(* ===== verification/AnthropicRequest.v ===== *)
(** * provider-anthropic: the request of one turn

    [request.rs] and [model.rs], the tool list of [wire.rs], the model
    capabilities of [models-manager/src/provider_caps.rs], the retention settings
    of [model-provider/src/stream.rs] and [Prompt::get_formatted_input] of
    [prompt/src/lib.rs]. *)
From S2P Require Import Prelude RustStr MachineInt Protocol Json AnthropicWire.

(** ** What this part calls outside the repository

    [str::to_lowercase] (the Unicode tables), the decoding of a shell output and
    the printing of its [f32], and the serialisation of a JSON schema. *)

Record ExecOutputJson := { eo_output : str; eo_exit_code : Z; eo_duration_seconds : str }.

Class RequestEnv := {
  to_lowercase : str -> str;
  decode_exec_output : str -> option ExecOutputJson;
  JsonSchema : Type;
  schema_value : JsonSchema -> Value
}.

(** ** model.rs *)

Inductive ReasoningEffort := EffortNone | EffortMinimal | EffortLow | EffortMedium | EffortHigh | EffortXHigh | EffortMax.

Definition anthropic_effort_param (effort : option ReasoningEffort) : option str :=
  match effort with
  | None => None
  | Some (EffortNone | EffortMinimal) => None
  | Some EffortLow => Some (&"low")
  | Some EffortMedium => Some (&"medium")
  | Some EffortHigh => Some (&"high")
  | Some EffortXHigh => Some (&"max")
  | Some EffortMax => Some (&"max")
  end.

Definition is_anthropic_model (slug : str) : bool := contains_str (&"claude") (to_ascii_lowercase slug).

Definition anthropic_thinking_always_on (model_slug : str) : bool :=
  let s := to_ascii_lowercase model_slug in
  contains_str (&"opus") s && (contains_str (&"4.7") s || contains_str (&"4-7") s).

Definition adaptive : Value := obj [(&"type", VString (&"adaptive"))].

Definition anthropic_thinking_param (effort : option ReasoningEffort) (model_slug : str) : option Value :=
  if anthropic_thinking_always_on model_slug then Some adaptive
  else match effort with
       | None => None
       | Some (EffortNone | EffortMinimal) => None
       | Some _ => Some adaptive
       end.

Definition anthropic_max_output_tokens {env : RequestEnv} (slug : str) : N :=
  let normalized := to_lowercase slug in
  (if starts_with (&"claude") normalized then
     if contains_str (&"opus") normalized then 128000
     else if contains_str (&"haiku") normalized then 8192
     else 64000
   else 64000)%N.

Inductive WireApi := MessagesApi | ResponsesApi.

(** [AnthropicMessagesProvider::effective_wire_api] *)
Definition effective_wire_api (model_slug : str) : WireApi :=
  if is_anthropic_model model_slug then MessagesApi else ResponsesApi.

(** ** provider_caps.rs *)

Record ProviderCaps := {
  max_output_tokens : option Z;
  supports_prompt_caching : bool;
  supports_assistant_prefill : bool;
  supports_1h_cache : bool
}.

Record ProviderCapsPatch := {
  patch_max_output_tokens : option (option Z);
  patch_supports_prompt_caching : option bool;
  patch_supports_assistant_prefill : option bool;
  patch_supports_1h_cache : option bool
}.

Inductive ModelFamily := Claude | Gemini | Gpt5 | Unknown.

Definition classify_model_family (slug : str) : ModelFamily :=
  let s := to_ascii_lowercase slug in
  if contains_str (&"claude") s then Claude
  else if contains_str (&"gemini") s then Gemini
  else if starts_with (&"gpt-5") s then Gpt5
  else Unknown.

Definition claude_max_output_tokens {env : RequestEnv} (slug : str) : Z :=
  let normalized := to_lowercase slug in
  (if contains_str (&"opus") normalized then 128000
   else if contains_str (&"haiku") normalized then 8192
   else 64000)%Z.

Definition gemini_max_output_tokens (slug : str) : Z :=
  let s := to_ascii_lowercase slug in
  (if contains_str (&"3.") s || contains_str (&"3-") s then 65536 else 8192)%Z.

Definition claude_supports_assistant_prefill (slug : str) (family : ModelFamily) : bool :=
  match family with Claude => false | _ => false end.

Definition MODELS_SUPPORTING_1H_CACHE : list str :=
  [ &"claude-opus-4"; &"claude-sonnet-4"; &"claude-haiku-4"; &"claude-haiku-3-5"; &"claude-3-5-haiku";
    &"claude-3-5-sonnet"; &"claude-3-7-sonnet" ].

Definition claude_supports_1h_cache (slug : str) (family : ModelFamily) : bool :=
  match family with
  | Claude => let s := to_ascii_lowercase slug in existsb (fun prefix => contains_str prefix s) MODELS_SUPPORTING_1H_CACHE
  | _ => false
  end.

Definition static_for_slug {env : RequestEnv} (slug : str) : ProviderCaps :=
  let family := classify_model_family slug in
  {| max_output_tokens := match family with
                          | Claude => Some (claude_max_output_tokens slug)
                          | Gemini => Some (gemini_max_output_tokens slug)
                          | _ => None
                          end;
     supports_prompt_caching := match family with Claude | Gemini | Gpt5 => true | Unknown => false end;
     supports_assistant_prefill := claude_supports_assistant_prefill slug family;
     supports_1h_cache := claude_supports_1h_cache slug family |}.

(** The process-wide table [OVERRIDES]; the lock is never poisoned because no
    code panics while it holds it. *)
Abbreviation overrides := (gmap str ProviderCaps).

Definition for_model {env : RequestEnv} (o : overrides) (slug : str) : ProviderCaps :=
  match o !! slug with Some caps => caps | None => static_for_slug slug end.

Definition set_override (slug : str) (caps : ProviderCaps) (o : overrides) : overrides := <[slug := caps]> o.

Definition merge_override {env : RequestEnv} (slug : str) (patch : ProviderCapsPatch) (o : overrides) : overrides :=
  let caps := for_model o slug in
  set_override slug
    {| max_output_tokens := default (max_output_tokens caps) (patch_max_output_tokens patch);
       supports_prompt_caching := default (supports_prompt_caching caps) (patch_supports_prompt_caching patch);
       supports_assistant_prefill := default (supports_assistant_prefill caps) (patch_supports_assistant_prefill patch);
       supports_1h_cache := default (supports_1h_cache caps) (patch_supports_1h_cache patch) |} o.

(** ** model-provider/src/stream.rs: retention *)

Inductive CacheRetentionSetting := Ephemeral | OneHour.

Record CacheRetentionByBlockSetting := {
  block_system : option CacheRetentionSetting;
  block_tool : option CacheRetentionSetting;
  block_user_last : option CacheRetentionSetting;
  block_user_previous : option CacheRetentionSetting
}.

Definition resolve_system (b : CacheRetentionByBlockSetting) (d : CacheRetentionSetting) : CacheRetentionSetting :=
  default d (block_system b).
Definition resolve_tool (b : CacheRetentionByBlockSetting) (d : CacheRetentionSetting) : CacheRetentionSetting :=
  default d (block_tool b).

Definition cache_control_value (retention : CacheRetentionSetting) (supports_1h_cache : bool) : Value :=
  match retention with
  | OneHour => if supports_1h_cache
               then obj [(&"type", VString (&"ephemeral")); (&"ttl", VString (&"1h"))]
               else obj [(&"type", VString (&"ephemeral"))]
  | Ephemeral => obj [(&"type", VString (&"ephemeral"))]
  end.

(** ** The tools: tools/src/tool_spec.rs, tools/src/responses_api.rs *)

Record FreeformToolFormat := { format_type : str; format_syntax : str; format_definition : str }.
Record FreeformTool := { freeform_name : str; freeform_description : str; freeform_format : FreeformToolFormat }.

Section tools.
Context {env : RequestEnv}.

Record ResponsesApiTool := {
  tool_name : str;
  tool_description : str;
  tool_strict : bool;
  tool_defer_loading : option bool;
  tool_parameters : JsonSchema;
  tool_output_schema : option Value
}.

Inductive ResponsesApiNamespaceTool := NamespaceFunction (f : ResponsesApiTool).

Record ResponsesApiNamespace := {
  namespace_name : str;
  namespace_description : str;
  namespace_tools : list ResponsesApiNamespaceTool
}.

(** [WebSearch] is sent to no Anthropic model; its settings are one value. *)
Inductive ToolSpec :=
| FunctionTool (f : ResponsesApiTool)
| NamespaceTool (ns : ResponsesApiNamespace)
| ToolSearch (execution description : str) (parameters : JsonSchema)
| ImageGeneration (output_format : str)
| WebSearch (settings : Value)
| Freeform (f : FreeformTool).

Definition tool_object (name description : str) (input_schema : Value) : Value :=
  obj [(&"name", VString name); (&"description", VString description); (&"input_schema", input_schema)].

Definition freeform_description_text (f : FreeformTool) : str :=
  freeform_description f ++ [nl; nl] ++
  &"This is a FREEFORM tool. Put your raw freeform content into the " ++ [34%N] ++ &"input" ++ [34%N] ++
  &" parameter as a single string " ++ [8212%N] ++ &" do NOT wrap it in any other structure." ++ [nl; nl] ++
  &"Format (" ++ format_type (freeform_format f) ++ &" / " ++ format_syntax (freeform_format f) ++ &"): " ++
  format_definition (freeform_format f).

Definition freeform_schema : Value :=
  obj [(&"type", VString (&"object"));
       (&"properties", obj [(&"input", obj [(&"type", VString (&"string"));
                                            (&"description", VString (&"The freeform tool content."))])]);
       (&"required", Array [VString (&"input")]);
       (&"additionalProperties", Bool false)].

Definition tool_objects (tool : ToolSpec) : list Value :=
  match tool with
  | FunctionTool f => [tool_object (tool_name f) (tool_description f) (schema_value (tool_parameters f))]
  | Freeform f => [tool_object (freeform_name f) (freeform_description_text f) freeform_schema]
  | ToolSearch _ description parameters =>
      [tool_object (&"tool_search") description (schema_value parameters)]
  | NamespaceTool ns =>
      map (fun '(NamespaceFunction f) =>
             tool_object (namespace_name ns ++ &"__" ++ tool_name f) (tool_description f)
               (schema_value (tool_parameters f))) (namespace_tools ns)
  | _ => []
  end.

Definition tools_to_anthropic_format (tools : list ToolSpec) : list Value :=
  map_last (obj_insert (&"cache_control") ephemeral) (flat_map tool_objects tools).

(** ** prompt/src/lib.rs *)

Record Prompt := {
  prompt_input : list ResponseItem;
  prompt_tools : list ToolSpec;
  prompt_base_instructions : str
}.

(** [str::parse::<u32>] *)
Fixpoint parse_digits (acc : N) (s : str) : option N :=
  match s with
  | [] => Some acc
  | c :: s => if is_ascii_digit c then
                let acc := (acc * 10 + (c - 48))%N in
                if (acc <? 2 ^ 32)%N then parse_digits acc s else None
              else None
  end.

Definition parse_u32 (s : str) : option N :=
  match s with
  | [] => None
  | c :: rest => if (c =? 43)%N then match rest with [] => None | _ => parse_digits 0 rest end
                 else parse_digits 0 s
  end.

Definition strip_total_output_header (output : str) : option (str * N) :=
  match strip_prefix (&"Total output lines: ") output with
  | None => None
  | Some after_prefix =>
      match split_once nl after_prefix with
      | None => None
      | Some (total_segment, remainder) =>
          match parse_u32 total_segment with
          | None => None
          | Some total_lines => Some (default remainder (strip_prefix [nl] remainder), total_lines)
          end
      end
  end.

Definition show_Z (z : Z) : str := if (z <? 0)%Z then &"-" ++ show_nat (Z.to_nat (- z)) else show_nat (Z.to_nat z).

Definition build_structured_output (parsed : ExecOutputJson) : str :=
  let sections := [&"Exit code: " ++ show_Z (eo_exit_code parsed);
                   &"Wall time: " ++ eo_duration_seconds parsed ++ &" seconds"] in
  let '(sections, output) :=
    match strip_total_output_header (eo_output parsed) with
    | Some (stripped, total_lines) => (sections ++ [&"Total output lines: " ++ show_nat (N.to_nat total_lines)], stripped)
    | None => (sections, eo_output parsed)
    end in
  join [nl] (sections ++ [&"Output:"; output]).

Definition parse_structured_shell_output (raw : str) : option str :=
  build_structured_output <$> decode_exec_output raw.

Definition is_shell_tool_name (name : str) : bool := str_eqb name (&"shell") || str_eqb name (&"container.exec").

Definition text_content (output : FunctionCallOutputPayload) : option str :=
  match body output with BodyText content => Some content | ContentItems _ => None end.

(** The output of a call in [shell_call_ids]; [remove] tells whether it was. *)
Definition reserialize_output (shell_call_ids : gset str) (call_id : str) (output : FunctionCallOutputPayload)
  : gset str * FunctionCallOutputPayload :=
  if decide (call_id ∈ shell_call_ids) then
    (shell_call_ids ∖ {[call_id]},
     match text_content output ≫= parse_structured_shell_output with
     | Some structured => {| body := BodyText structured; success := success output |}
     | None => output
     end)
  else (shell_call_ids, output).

▸ **TASK ITEM**
Check the data for the word "opus" and pull out the lines that have it.

▸ **WRITTEN REPLY**
  contains_str (&"opus") s && (contains_str (&"4.7") s || contains_str (&"4-7") s).
     if contains_str (&"opus") normalized then 128000
  (if contains_str (&"opus") normalized then 128000
  [ &"claude-opus-4"; &"claude-sonnet-4"; &"claude-haiku-4"; &"claude-haiku-3-5"; &"claude-3-5-haiku";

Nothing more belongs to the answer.